Either that or they take me into the downed trees in the water.


----------



## misfit

circles work well.my buddy toad got tired of losing carp and switched to circles.he won't give them up now


----------



## 01mercLS

I use size 4/0 circle hooks.


----------



## Lewzer

Wow, someone else who uses big hooks for carp. I use Eagle Claw 2/0 double baitholder hooks.


----------



## leckig

I import carp hooks from europe. about $3 for a pakage of 10, great hooks.


----------



## c-orth513

I use both small and large hooks

If I have my nice cat pole, I use a bigger circle hook, if I have a small pole, then I use a small Gamakatsu

I have caught most of my bigger carp on small-medium sized hooks

I also use dull hooks sometimes because the super sharp hooks frequently tears the carp's lips, so actually, I use dull hooks sometimes too.


----------



## DrZ

Does anyone ever use the Gamakatsu Octopus hooks with a hair rig?


----------



## Garyoutlaw77

When I started targeting Carp full time I used the octopus hooks but felt that they did not do as well as straight eye'd hooks for hair rigs, the bend in the eye seems to change the angle of pull when you set the hook. If you are a Gamakatsu die heard try the baitholders in smaller sizes. Strong sharp & a near perfect designe for hair rigs


----------



## BottomBouncer

I use to use plain shank #6 eagle claws, which put fish on the bank but I still lost many due to hook pulls. Then I switched to #6 gamakatsu circle hooks, no more lost fish...however, they are a bit light and can straighten a little.
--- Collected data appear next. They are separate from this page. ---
Lemma translateExpression_outcome exp : outcome exp.
Proof.
  revert exp. apply Expression_nested_ind.
  - intros t IH. destruct (subPredicates_outcome t IH) as [Hok Hko].
    split; intros Hs b; rewrite translateExpression_And.
    + destruct (Hok Hs []) as [s' ->]. simpl. eauto.
    + by rewrite (Hko Hs).
  - intros t IH. destruct (subPredicates_outcome t IH) as [Hok Hko].
    split; intros Hs b; rewrite translateExpression_Or.
    + destruct (Hok Hs []) as [s' ->]. simpl. eauto.
    + by rewrite (Hko Hs).
  - intros f t IH. destruct (mergePredicates_outcome t IH) as [Hok Hko].
    split; intros Hs b; rewrite translateExpression_ElemMatch.
    + destruct (Hok Hs ∅) as [s' ->]. simpl. eauto.
    + by rewrite (Hko Hs).
  - intros exp.
    destruct exp; try exact I; split; intros Hs b; simpl in *; eauto; done.
Qed.

Lemma translateLoop_outcome q :
  (forallb supported q = true -> forall b, exists b', translateLoop q b = Ok b') /\
  (forallb supported q = false ->
   forall b, translateLoop q b = Err ErrNotImplemented).
Proof.
  induction q as [|e q [IHok IHko]]; simpl.
  - split; [eauto|done].
  - destruct (translateExpression_outcome e) as [Hok Hko]. split.
    + intros [He Hq]%andb_true_iff b.
      destruct (Hok He b) as [b' ->]. simpl. by apply IHok.
    + intros Hs b. destruct (supported e) eqn:He.
      * destruct (Hok eq_refl b) as [b' ->]. simpl. by apply IHko.
      * by rewrite (Hko eq_refl b).
Qed.

(** C5.  A predicate all of whose nodes are of supported kinds
    translates; a predicate with a node of any other kind anywhere in it,
    also below [And], [Or] or [ElemMatch], makes the translation fail
    with [ErrNotImplemented] and yields no filter document at all. *)
Theorem unsupported_aborts_translation (q : Predicate) :
  (forallb supported q = true -> exists b, translatePredicate q = Ok b) /\
  (forallb supported q = false ->
   translatePredicate q = Err ErrNotImplemented).
Proof.
  destruct (translateLoop_outcome q) as [Hok Hko].
  split; intros Hs; [apply Hok|apply Hko]; done.
Qed.
Lemma ledger_append_only_witness :
  exists st1 log,
    run_days ex_df_stop ex_g ex_j ex_s 1 (Fin 0) ex_state0
      (firstn 4 ex_df_stop) = Ok st1 /\
    simulate ex_df_stop ex_g ex_j ex_s 1 (Fin 0) = Ok log /\
    (List.length (trade_log st1) <= 2 * List.length (firstn 4 ex_df_stop))%nat
    /\ exists new,
        log = (trade_log st1 ++ new)%list /\
        (List.length new <= 2 * List.length (skipn 4 ex_df_stop) + 1)%nat.
Proof.
  eexists; eexists.
  split; [vm_compute; reflexivity|].
  split; [vm_compute; reflexivity|].
  apply (ledger_append_only ex_df_stop (firstn 4 ex_df_stop)
           (skipn 4 ex_df_stop) ex_g ex_j ex_s 1 (Fin 0) ex_state0).
  - reflexivity.
  - reflexivity.
  - vm_compute. reflexivity.
  - vm_compute. reflexivity.
Defined.

(** X15.  The ledger alternates.  After any number of days the rows read from
    the start are OPEN, CLOSE, OPEN, ... with each CLOSE in the direction of
    the OPEN before it, and the last row tells whether a pair is open and in
    which direction.  The ledger [simulate] returns ends closed: it has an
    even number of rows.  Every OPEN row has a nan P&L and no reason, every
    CLOSE row has the reason 'Standard' or 'STOP LOSS'. *)
Theorem ledger_alternates (df : dataframe) (g j : num) (s : option num)
    (M : Z) (zeta : num) (st0 : sim_state) :
  initial_state = Ok st0 ->
  (forall rows st,
      run_days df g j s M zeta st0 rows = Ok st ->
      replay (trade_log st) None
      = Some (if both_open st then Some (current_direction st) else None)
      /\ Forall row_ok (trade_log st)) /\
  (forall log,
      simulate df g j s M zeta = Ok log ->
      replay log None = Some None /\
      Forall row_ok log /\
      Nat.even (List.length log) = true).
Proof.
  intro H0.
  pose proof (initial_ledger_inv _ H0) as Hinv0.
  split.
  - intros rows st Hrun.
    destruct (run_days_ledger _ _ _ _ _ _ _ _ _ Hrun) as [Hstep _].
    exact (Hstep Hinv0).
  - intros log Hsim.
    unfold simulate, simulate_state in Hsim. rewrite H0 in Hsim.
    cbn [bind] in Hsim.
    destruct (run_days df g j s M zeta st0 df) as [st|] eqn:Hrun;
      cbn [bind] in Hsim; [|discriminate Hsim].
    destruct (end_of_series zeta st) as [st'|] eqn:Hend;
      cbn [bind] in Hsim; [|discriminate Hsim].
    injection Hsim as <-.
    destruct (run_days_ledger _ _ _ _ _ _ _ _ _ Hrun) as [Hstep _].
    destruct (end_of_series_ledger _ _ _ Hend) as [[Hstep' _] Hflat].
    destruct (Hstep' (Hstep Hinv0)) as [Hrep Hrows].
    rewrite Hflat in Hrep.
    split; [exact Hrep|]. split; [exact Hrows|].
    rewrite (replay_parity _ _ _ Hrep). reflexivity.
Qed.
(** ** The files router *)

(** An entry of the in-memory [files] array, with the properties that the
    handlers below read: [id], [originalName] and [ackDelayMinutes] (absent
    on the entries of the initial list).  The other properties (stored
    name, path, size, type, category, uploader, date, description) are
    copied from the request and read by none of them. *)
Record FileEntry : Type := {
  file_id : Z;
  originalName : string;
  ackDelayMinutes : option float
}.

(** An entry of the in-memory [acknowledgments] array; [acknowledgedAt]
    is the time value of the stored ISO string. *)
Record Acknowledgment : Type := {
  ack_id : Z;
  ack_userId : string;
  ack_username : string;
  ack_fileId : Z;
  fileName : string;
  acknowledgedAt : float
}.

(** The state of the router: the two arrays and the [ackViewStarts]
    object, which maps the key of a (viewer, file) pair to the time value
    of the string stored for it (NaN for a string that is no date). *)
Record FilesState : Type := {
  files : list FileEntry;
  acknowledgments : list Acknowledgment;
  ackViewStarts : gmap string float
}.

(** The template literal [`${viewerId}:${fileId}`]; a file id is an
    integer and prints in decimal. *)
Definition view_key (viewerId : string) (fileId : Z) : string :=
  viewerId ++ ":" ++ pretty fileId.

(** [files.find(f => f.id === fileId)], where [fileId] is the result of
    [parseInt]: an integer, or NaN ([None]), which no id equals. *)
Definition find_file (fileId : option Z) (l : list FileEntry)
    : option FileEntry :=
  match fileId with
  | None => None
  | Some i => List.find (fun f => Z.eqb (file_id f) i) l
  end.
Lemma scroll_loop_pages `{ScrollClient} idx offset pages :
  scrolls_pages idx offset pages ->
  forall guides,
  scroll_loop (length pages) idx offset guides
  = Some (list_guides_points (concat pages) guides).
Proof.
  induction 1 as [offset points Hs|offset points next pages Hs _ IH];
    intros guides.
  - cbn [length scroll_loop concat]. rewrite Hs, app_nil_r.
    now destruct (list_guides_points points guides).
  - cbn [length scroll_loop concat]. rewrite Hs, list_guides_points_app.
    destruct (list_guides_points points guides) as [g|e]; [|reflexivity].
    rewrite bind_Ok. apply IH.
Qed.

Lemma insert_by_guide_id_ok x sorted :
  ge_guide_id x = JNum (entry_key x) ->
  Forall (fun e => ge_guide_id e = JNum (entry_key e)) sorted ->
  StronglySorted (fun a b => entry_key a < entry_key b) sorted ->
  entry_key x ∉ map entry_key sorted ->
  exists r,
    insert_by_guide_id x sorted = Ok r /\ r ≡ₚ x :: sorted /\
    StronglySorted (fun a b => entry_key a < entry_key b) r.
Proof.
  intros Hx. induction sorted as [|y rest IH]; intros Hnum Hsorted Hfresh.
  - exists [x]. repeat split; [reflexivity | repeat constructor].
  - apply Forall_cons in Hnum as [Hy Hnum].
    apply StronglySorted_inv in Hsorted as [Hrest Hlt].
    cbn [insert_by_guide_id]. unfold py_lt. rewrite Hx, Hy. cbn [num_of].
    rewrite bind_Ok.
    destruct (Z.ltb_spec (entry_key x) (entry_key y)) as [Hxy|Hyx].
    + exists (x :: y :: rest). repeat split; [reflexivity|].
      constructor; [now constructor|].
      constructor; [exact Hxy|].
      eapply Forall_impl; [exact Hlt|]. intros z Hz. cbn beta in Hz. lia.
    + assert (Hne : entry_key x <> entry_key y).
      { intros Heq. apply Hfresh. cbn. rewrite Heq. now left. }
      destruct IH as (r & Hr & Hperm & Hs); [exact Hnum | exact Hrest | |].
      { intros Hin. apply Hfresh. cbn. now right. }
      rewrite Hr, bind_Ok. exists (y :: r). repeat split.
      * rewrite Hperm. apply perm_swap.
      * constructor; [exact Hs|]. rewrite Hperm.
        constructor; [lia | exact Hlt].
Qed.

Lemma sorted_by_guide_id_ok items :
  forall sorted,
  Forall (fun e => ge_guide_id e = JNum (entry_key e)) (items ++ sorted) ->
  NoDup (map entry_key (items ++ sorted)) ->
  StronglySorted (fun a b => entry_key a < entry_key b) sorted ->
  exists r,
    sorted_by_guide_id items sorted = Ok r /\ r ≡ₚ items ++ sorted /\
    StronglySorted (fun a b => entry_key a < entry_key b) r.
Proof.
  induction items as [|x rest IH]; intros sorted Hnum Hnd Hs.
  - exists sorted. auto.
  - cbn [app] in Hnum, Hnd. apply Forall_cons in Hnum as [Hx Hnum].
    cbn [map] in Hnd. apply NoDup_cons in Hnd as [Hfresh Hnd].
    rewrite map_app in Hfresh, Hnd.
    apply Forall_app in Hnum as [Hrest Hsorted].
    destruct (insert_by_guide_id_ok x sorted Hx Hsorted Hs)
      as (s1 & Hins & Hperm1 & Hs1).
    { intros Hin. apply Hfresh, elem_of_app. now right. }
    destruct (IH s1) as (r & Hr & Hperm & Hsr).
    + apply Forall_app. split; [exact Hrest|]. rewrite Hperm1.
      now constructor.
    + rewrite map_app. change (map entry_key s1) with (entry_key <$> s1).
      rewrite Hperm1. cbn [fmap list_fmap].
      change (list_fmap _ _ entry_key sorted) with (map entry_key sorted).
      eapply (NoDup_Permutation_proper _ _); [|constructor; [exact Hfresh | exact Hnd]].
      rewrite Permutation_middle. reflexivity.
    + exact Hs1.
    + exists r. cbn [sorted_by_guide_id]. rewrite Hins, bind_Ok.
      split; [exact Hr|]. split; [|exact Hsr].
      rewrite Hperm, Hperm1. cbn [app]. symmetry. apply Permutation_middle.
Qed.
This year I have been using Fox Armapoint hooks, the SSSP, the LSC and LS. They are the sharpest hooks I've seen and give instant penetration(just ask my fingers  ). I've only lost a couple fish with these, however this was due to me being in a hurry and getting a fish on while trying to pack up and head home.
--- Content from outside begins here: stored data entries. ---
Lemma missing_files_exit (cfg : Config) (e : exn) (name prog : string)
  (arguments : list string) :
  model cfg = Some name →
  sys_argv w = prog :: arguments →
  missing_files w cfg e
  = ([LogException e;
      LogError ("It is possible that some files requited by " +:+ name
                +:+ " are missing.");
      LogError "Rerun the command as:";
      LogError ("   " +:+ shlex.join (prog :: "--download-assets" :: arguments))],
     Exited 1).
Proof.
  intros Hmodel Hargv. unfold missing_files, getitem_model, remediation_command.
  by rewrite Hmodel, Hargv.
Qed.

Lemma dump_provenance_to_aftermath (m : Model.t) (file_name : string) :
  Forall (λ e, is_aftermath e = true) (dump_provenance_to w m file_name).1.
Proof.
  unfold dump_provenance_to, with_Timer.
  apply Forall_bind; [by repeat constructor | intros _ _].
  apply Forall_finally; [| done].
  destruct (open_write w file_name); [constructor |].
  apply Forall_bind; [by repeat constructor | intros _ _].
  apply Forall_finally; [| done].
  apply Forall_bind; [by repeat constructor | intros _ _].
  apply Forall_bind.
  { destruct (Model.provenance m); constructor. }
  intros prov _. destruct (json_dump w prov). by apply Forall_call.
Qed.

(** The priority order, spelled out. *)
Lemma select_mode_cases (cfg : Config) :
  select_mode cfg
  = if fields cfg then ShowFields
    else if retrieve_requests cfg
            || (Py.truthy (requests_extra cfg)
                && negb (Py.truthy (archive_requests cfg)))
    then PrintRequests
    else if assets_list cfg then ListAssets
    else if bool_decide (is_Some (remote_url cfg)) then RemoteRun
    else LocalRun.
Proof.
  unfold select_mode, priority. simpl.
  destruct (fields cfg); [done |].
  destruct (retrieve_requests cfg || _); [done |].
  destruct (assets_list cfg); [done |].
  by destruct (bool_decide (is_Some (remote_url cfg))).
Qed.

(** The selected mode is asked for, and no mode before it in the priority
    order is. *)
Lemma select_mode_first (cfg : Config) :
  ∃ earlier later,
    priority = earlier ++ select_mode cfg :: later
    ∧ Forall (λ mode, requested cfg mode = false) earlier
    ∧ requested cfg (select_mode cfg) = true.
Proof.
  rewrite select_mode_cases. unfold priority.
  destruct (fields cfg) eqn:Hfields.
  { by exists [], [PrintRequests; ListAssets; RemoteRun; LocalRun]. }
  destruct (retrieve_requests cfg || _) eqn:Hrequests.
  { exists [ShowFields], [ListAssets; RemoteRun; LocalRun].
    split_and!; [done | by repeat constructor | done]. }
  destruct (assets_list cfg) eqn:Hassets.
  { exists [ShowFields; PrintRequests], [RemoteRun; LocalRun].
    split_and!; [done | by repeat constructor | done]. }
  destruct (bool_decide (is_Some (remote_url cfg))) eqn:Hremote.
  { exists [ShowFields; PrintRequests; ListAssets], [LocalRun].
    split_and!; [done | by repeat constructor | done]. }
  exists [ShowFields; PrintRequests; ListAssets; RemoteRun], [].
  split_and!; [done | by repeat constructor | done].
Qed.

(** The conditions of [run] behind each mode. *)
Lemma select_mode_running (cfg : Config) :
  informational (select_mode cfg) = false →
  fields cfg = false
  ∧ retrieve_requests cfg
    || Py.truthy (requests_extra cfg)
       && negb (Py.truthy (archive_requests cfg)) = false
  ∧ assets_list cfg = false
  ∧ select_mode cfg
    = if bool_decide (is_Some (remote_url cfg)) then RemoteRun else LocalRun.
Proof.
  rewrite select_mode_cases.
  destruct (fields cfg); [done |].
  destruct (retrieve_requests cfg || _); [done |].
  by destruct (assets_list cfg).
Qed.

(** Up to the dispatch: the model is loaded. *)
Lemma run_loads (cfg : Config) (u : list string) (name : string) (m : Model.t) :
  model cfg = Some name →
  load_model w name cfg u = inr m →
  run w cfg u
  = ([LoadModel name cfg u], Returned tt) ≫= λ _,
    when (fields cfg) (
      call Model_print_fields (Model.print_fields m) ;; sys_exit 0) ;;
    when (retrieve_requests cfg
          || (Py.truthy (requests_extra cfg)
              && negb (Py.truthy (archive_requests cfg)))) (
      call Model_print_requests (Model.print_requests m) ;; sys_exit 0) ;;
    when (assets_list cfg) (
      call Model_print_assets_list (Model.print_assets_list m) ;;
      sys_exit 0) ;;
    try_except_FileNotFoundError
      (run_or_remote cfg m u) (missing_files w cfg) ;;
    call Model_finalise (Model.finalise m) ;;
    when (Py.truthy (dump_provenance cfg))
      (dump_provenance_to w m (default "" (dump_provenance cfg))).
Proof.
  intros Hmodel Hload. unfold run, getitem_model.
  rewrite Hmodel, bind_ret_l, Hload. unfold lift. by rewrite bind_ret_l.
Qed.

(** The three informational modes: one operation, then the exit. *)
Lemma run_informational (cfg : Config) (u : list string) (name : string)
  (m : Model.t) :
  model cfg = Some name →
  load_model w name cfg u = inr m →
  informational (select_mode cfg) = true →
  run w cfg u
  = ([LoadModel name cfg u; event_of_mode cfg u (select_mode cfg)],
     match answer m cfg u (select_mode cfg) with
     | None => Exited 0
     | Some e => Raised e
     end).
Proof.
  intros Hmodel Hload. rewrite (run_loads _ _ _ _ Hmodel Hload).
  rewrite select_mode_cases.
  destruct (fields cfg); simpl.
  { intros _. by destruct (Model.print_fields m). }
  destruct (retrieve_requests cfg
            || Py.truthy (requests_extra cfg)
               && negb (Py.truthy (archive_requests cfg))); simpl.
  { intros _. by destruct (Model.print_requests m). }
  destruct (assets_list cfg); simpl.
  { intros _. by destruct (Model.print_assets_list m). }
  by destruct (bool_decide (is_Some (remote_url cfg))).
Qed.

(** The two running modes: the run, the report of missing files if it
    fails for want of a file, otherwise the finalisation and the dump. *)
Lemma run_executes (cfg : Config) (u : list string) (name : string)
  (m : Model.t) :
  model cfg = Some name →
  load_model w name cfg u = inr m →
  informational (select_mode cfg) = false →
  run w cfg u
  = ([LoadModel name cfg u], Returned tt) ≫= λ _,
    try_except_FileNotFoundError
      (call (event_of_mode cfg u (select_mode cfg))
            (answer m cfg u (select_mode cfg)))
      (missing_files w cfg) ;;
    call Model_finalise (Model.finalise m) ;;
    when (Py.truthy (dump_provenance cfg))
      (dump_provenance_to w m (default "" (dump_provenance cfg))).
Proof.
  intros Hmodel Hload (Hfields & Hrequests & Hassets & Hmode)%select_mode_running.
  rewrite (run_loads _ _ _ _ Hmodel Hload).
  rewrite Hfields, Hrequests, Hassets, Hmode, run_or_remote_call.
  by rewrite !when_false, !bind_ret_l.
Qed.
Every fish landed has had a solid hook hold. These hooks also have micro barbs so the hook holds without doing much damage.

To me they are worth the price of $6.50(wackerbaits) to $8.50(bct) for a pack of 10.


----------



## DrZ

Thanks. Hey Garryoutlaw, when you say Gamakatsu bait holders in a smaller size, what sizes do you mean? 
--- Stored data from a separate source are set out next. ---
Lemma isValidTimeFormat_spec (s : jsstring) :
  isValidTimeFormat s
  = regex_test time_regex s
    && match fields_of s with Some f => engine_accepts f | None => false end.
Proof.
  unfold isValidTimeFormat.
  destruct (regex_test time_regex s) eqn:R; [|reflexivity].
  destruct (regex_shape s R) as (y1&y2&y3&y4&m1&m2&d1&d2&h1&h2&i1&i2&s1&s2&->&D).
  cbn [negb andb fields_of].
  rewrite replace_space_T.
  2:{ split_digits D. cbn [forallb].
      repeat match goal with E : is_digit _ = true |- _ => rewrite E; clear E end.
      reflexivity. }
  rewrite Date_new_shape by exact D.
  destruct (engine_accepts _); reflexivity.
Qed.

Lemma days_in_month_le (y m : N) : (days_in_month y m <= 31)%N.
Proof.
  unfold days_in_month.
  destruct (m =? 2)%N; [destruct (leap_year y); lia|].
  destruct ((m =? 4) || (m =? 6) || (m =? 9) || (m =? 11))%N; lia.
Qed.

Lemma real_calendar_accepted (f : Date.fields) :
  real_calendar_date_time f = true -> engine_accepts f = true.
Proof.
  unfold real_calendar_date_time, engine_accepts. intros H.
  apply andb_true_iff in H. destruct H as [H Ht].
  apply andb_true_iff in H. destruct H as [Hm Hd].
  apply andb_true_iff in Hd. destruct Hd as [Hd1 Hd2].
  rewrite Hm, Hd1, Ht. cbn [andb orb]. rewrite andb_true_r.
  apply N.leb_le. apply N.leb_le in Hd2.
  pose proof (days_in_month_le (Date.year f) (Date.month f)). lia.
Qed.

(** C4, as amended.  The timestamp check is a total boolean function of the
    string.  It accepts a string exactly when the string matches the pattern
    [NNNN-NN-NN NN:NN:NN] and its numbers are a month from 01 to 12, a day
    from 01 to 31 whatever the month, and a time up to 23:59:59 or exactly
    24:00:00.  Every string of the pattern that writes a real calendar
    date-time is accepted.  ["2025-01-19 10:00:00"] is accepted,
    ["2025-13-01 00:00:00"] matches the pattern and is rejected, and
    ["2025/01/19 10:00:00"] is rejected by the pattern. *)
Theorem C4_timestamp_check :
  (forall s : jsstring,
     isValidTimeFormat s
     = regex_test time_regex s
       && match fields_of s with Some f => engine_accepts f | None => false end)
  /\ (forall s : jsstring, implb (spec_timestamp_check s) (isValidTimeFormat s) = true)
  /\ isValidTimeFormat (js "2025-01-19 10:00:00") = true
  /\ (regex_test time_regex (js "2025-13-01 00:00:00") = true
      /\ isValidTimeFormat (js "2025-13-01 00:00:00") = false)
  /\ (regex_test time_regex (js "2025/01/19 10:00:00") = false
      /\ isValidTimeFormat (js "2025/01/19 10:00:00") = false).
Proof.
  split; [exact isValidTimeFormat_spec|].
  split; [|repeat split; vm_compute; reflexivity].
  intros s. rewrite isValidTimeFormat_spec. unfold spec_timestamp_check.
  destruct (regex_test time_regex s); [|reflexivity].
  destruct (fields_of s) as [f|]; [|reflexivity]. cbn [andb].
  destruct (real_calendar_date_time f) eqn:E; [|reflexivity].
  now rewrite (real_calendar_accepted f E).
Qed.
Are size 4 or 6 too big in this brand and style? 

I havent have much experiance or sucess with the hair rig yet.


----------



## Garyoutlaw77

Yes DrZ the #6 is a great hook for the hair and even works well if you use corn straight on the hook. It's a strong hook that will not bend or flex under the weight of big fish & stiff drag. 

I know it is tough to train yourself to use the hair rig but trust me, this rig is built to work with the way a Carp feeds and I have seen my bite to catch ratio go way up.
I won't mention who but me & another guy were fishing a hot spot with plain sweet corn & I was being stomped with hook corn till I switched to the hair..thats all the proof I needed.
Check out the Korda Carp feeding video's on youtube you'll see why the hair rig is so perfect - good luck Gary


----------



## jojopro

I like these Raven Specialist hooks, size 8. http://www.anglersinternational.com/specialist.html I originally started using these hooks for egg sacks with steelhead, and found that they are excellent for carp fishing as well. They are super sharp and strong. 3 kernels of corn on the hook fill it perfectly. 

John


----------



## BottomBouncer

Garyoutlaw77 said:


> I know it is tough to train yourself to use the hair rig but trust me, this rig is built to work with the way a Carp feeds and I have seen my bite to catch ratio go way up.



I haven't seen you bite to catch ratio go up? LMAO....


----------